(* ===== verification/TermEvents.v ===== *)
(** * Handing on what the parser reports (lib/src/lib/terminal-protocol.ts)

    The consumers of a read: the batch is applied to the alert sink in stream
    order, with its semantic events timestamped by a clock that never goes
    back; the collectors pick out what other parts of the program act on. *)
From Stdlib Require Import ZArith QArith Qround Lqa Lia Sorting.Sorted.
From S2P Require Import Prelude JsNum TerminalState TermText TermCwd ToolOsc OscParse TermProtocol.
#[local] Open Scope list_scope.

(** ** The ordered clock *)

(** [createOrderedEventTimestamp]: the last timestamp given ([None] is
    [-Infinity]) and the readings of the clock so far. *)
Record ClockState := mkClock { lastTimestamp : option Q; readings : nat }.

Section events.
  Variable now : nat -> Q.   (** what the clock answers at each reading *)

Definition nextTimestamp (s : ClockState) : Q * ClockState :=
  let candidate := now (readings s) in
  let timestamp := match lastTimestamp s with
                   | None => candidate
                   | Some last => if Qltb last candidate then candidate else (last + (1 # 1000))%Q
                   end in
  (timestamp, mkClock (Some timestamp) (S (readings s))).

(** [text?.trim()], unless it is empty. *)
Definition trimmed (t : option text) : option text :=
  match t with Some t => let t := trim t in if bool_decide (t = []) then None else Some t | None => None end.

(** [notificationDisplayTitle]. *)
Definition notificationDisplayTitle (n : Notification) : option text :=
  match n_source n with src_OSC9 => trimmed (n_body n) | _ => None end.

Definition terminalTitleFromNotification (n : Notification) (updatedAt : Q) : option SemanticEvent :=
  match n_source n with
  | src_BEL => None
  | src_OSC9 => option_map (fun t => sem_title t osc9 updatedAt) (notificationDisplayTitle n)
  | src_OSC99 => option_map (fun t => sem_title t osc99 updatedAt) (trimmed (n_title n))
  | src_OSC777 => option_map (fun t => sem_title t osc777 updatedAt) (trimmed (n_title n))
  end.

...

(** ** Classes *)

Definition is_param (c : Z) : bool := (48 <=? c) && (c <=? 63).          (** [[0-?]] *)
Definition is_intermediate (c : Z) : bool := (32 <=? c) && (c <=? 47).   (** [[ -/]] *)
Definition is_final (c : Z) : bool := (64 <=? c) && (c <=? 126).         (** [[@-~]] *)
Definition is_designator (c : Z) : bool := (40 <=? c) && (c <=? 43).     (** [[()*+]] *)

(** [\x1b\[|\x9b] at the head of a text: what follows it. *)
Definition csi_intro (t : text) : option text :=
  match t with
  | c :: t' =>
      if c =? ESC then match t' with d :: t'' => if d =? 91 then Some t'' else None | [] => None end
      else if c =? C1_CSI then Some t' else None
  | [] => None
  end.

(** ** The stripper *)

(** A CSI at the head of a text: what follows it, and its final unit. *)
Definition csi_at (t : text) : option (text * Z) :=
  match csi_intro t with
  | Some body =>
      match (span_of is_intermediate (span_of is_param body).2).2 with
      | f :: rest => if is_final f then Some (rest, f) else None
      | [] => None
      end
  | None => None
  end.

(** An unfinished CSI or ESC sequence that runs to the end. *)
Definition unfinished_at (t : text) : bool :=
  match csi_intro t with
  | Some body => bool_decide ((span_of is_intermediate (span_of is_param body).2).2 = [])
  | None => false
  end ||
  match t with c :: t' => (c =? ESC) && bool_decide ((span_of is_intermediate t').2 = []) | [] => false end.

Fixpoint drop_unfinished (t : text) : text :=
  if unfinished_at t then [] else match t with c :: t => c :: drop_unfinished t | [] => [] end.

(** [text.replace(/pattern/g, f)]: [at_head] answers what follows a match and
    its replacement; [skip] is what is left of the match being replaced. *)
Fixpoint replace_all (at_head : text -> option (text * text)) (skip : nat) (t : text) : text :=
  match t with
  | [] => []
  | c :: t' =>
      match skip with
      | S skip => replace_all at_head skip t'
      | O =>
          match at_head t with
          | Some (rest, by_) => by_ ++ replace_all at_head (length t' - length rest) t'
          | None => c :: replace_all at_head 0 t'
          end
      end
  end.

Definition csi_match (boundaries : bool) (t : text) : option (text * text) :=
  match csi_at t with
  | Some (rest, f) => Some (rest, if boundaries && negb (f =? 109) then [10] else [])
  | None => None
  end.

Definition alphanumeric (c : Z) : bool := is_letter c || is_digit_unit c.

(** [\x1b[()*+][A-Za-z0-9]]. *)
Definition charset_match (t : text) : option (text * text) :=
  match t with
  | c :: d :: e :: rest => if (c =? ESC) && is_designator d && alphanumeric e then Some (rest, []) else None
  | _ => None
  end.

* **What you need to do**:
Your response should contain each line of the entries above that holds the string "rest".

* **Exercise result**:
      | f :: rest => if is_final f then Some (rest, f) else None
          | Some (rest, by_) => by_ ++ replace_all at_head (length t' - length rest) t'
  | Some (rest, f) => Some (rest, if boundaries && negb (f =? 109) then [10] else [])
  | c :: d :: e :: rest => if (c =? ESC) && is_designator d && alphanumeric e then Some (rest, []) else None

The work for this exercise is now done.